Lemma heartbeat_get m now now' id info addr network id' : now ≤ now' →
  get (heartbeat m now id info addr network) now' id' =
    if decide (id' = id)
    then (if now' <? now + ttl then Some (beat_entry m now id info addr network) else None)
    else get m now' id'.
Proof.
  intros Hn. unfold beat_entry. destruct (stale m now id info) as [e|] eqn:Hst.
  - rewrite (heartbeat_stale _ _ _ _ _ _ e) by done. by apply get_insert_both.
  - rewrite heartbeat_accept by done. by apply get_insert_both.
Qed.

Lemma heartbeat_accepted_get {m now id info} upto addr network :
  stale m now id info = None → now ≤ upto → upto < now + ttl →
  get (heartbeat m now id info addr network) upto id = Some (addr, info, network).
Proof.
  intros Hst Hn Hu. rewrite heartbeat_get, decide_True by done. unfold beat_entry. rewrite Hst.
  destruct (Z.ltb_spec upto (now + ttl)); [done|lia].
Qed.

Lemma heartbeat_index m now now' id info addr network key : now ≤ now' →
  cache_get (by_addr (heartbeat m now id info addr network)) now' key =
    if decide (key = (e_addr (beat_entry m now id info addr network),
                      e_network (beat_entry m now id info addr network)))
    then (if now' <? now + ttl then Some id else None)
    else cache_get (by_addr m) now' key.
Proof.
  intros Hn. unfold beat_entry. destruct (stale m now id info) as [e|] eqn:Hst.
  - rewrite (heartbeat_stale _ _ _ _ _ _ e) by done. by apply index_insert_both.
  - rewrite heartbeat_accept by done. by apply index_insert_both.
Qed.

Lemma peer_id_by_addr_Some m now addr network id :
  peer_id_by_addr m now addr network = Some id ↔
  cache_get (by_addr m) now (addr, network) = Some id ∧
  ∃ info, get m now id = Some (addr, info, network).
Proof.
  unfold peer_id_by_addr. destruct (cache_get (by_addr m) now (addr, network)) as [id'|];
    [|split; [done|by intros [? _]]]. simpl.
  destruct (get m now id') as [[[a i] n]|] eqn:Hg; simpl.
  - case_decide as Hd.
    + destruct Hd as [-> ->]. split; [intros [= ->]; eauto|by intros [[= ->] _]].
    + split; [done|]. intros [[= ->] (? & Hg')]. rewrite Hg in Hg'. injection Hg' as -> -> ->.
      by destruct Hd.
  - split; [done|]. intros [[= ->] (? & Hg')]. congruence.
Qed.

(** *** The relay's life *)

(** The state of the relay's table with the clock: a report arrives, the table is
    swept, the broadcaster takes the permit and the tombstones are drained. *)
Inductive step : Z * PeerManager P B → Z * PeerManager P B → Prop :=
  | step_heartbeat t now m id info addr network : t ≤ now →
      step (t, m) (now, heartbeat m now id info addr network)
  | step_sweep t now m : t ≤ now → step (t, m) (now, sweep m now)
  | step_sync t m : step (t, m) (t, MkPeerManager (peers m) (by_addr m) false (gone m))
  | step_gone t m l : step (t, m) (t, MkPeerManager (peers m) (by_addr m) (trigger m) l).

(** No stamp is in the future, and every live registration was indexed when it was
    made, by an entry that outlives it. *)
Definition index_inv (s : Z * PeerManager P B) : Prop :=
  (∀ id e t, entries (peers s.2) !! id = Some (e, t) → t ≤ s.1) ∧
  (∀ now id e, s.1 ≤ now → get s.2 now id = Some e →
     is_Some (cache_get (by_addr s.2) now (e_addr e, e_network e))).

Lemma kept_Some {V} `{Countable K} tl now (c c' : gmap K (V * Z)) k x :
  kept tl now c c' k → c' !! k = Some x → c !! k = Some x.
Proof. intros [->|[_ ?]]; congruence. Qed.

Lemma insert_both_stamps m now id e id' e' t :
  entries (peers (insert_both m now id e)) !! id' = Some (e', t) →
  t = now ∨ entries (peers m) !! id' = Some (e', t).
Proof.
  destruct e as [[a i] n]. unfold insert_both. cbn [listen set_by_addr peers].
  destruct (decide (id' = id)) as [->|Hne].
  - rewrite law_insert. intros [= _ <-]. by left.
  - intros Ht. right. revert Ht. apply kept_Some with (tl := ttl) (now := now).
    by apply law_insert_kept.
Qed.
(** What the receive loop passes on to the packet task. *)
Definition handle_udp_recv (data : list byte) (addr : SocketAddr) :
    result (SocketAddr * NoeioPacket.NoeioPacket) RecvError :=
  if (MAX_PACKET_LEN <=? length data)%nat then Err LikelyTruncated
  else
    match NoeioPacket.try_from data with
    | Err e => Err (InvalidPacket e)
    | Ok packet =>
        if decide (NoeioPacket.packet_type packet = Ping) then
          match to_ipv4 addr with
          | None => Err PingNotIpv4
          | Some ip =>
              let payload := PingPayload.Payload ip (sock_port addr) in
              Ok (addr, NoeioPacket.set_payload packet (PingPayload.to_bytes payload))
          end
        else Ok (addr, packet)
    end.

Section relay.
Context {CA : CidrApi} {U : UuidApi} {PA : ProtoApi} {J : JwtApi} {P B : Type}.
Context {PC : CacheApi P PeerId entry} {BC : CacheApi B (SocketAddr * NetworkId) PeerId}.
Implicit Types (m : PeerManager P B).

Definition recv_forward m (now : Z) (addr : SocketAddr) (packet : NoeioPacket.NoeioPacket) :
    list Datagram :=
  match NoeioPacket.parse_header packet with
  | None => []
  | Some header =>
      match PeerManager.get m now (PacketHeader.peer_id header) with
      | None => []
      | Some (target_addr, _, target_network) =>
          match PeerManager.peer_id_by_addr m now addr target_network with
          | None => []
          | Some sender_id =>
              let packet := NoeioPacket.set_header packet
                              (Header Delivery sender_id (PacketHeader.port header)) in
              [(target_addr, NoeioPacket.inner packet)]
          end
      end
  end.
________
- **Assignment**: Which lines hold the word "NoeioPacket"? Copy each of them from the records.

- **Completed exercise**:
    result (SocketAddr * NoeioPacket.NoeioPacket) RecvError :=
    match NoeioPacket.try_from data with
        if decide (NoeioPacket.packet_type packet = Ping) then
              Ok (addr, NoeioPacket.set_payload packet (PingPayload.to_bytes payload))
Definition recv_forward m (now : Z) (addr : SocketAddr) (packet : NoeioPacket.NoeioPacket) :
  match NoeioPacket.parse_header packet with
              let packet := NoeioPacket.set_header packet
              [(target_addr, NoeioPacket.inner packet)]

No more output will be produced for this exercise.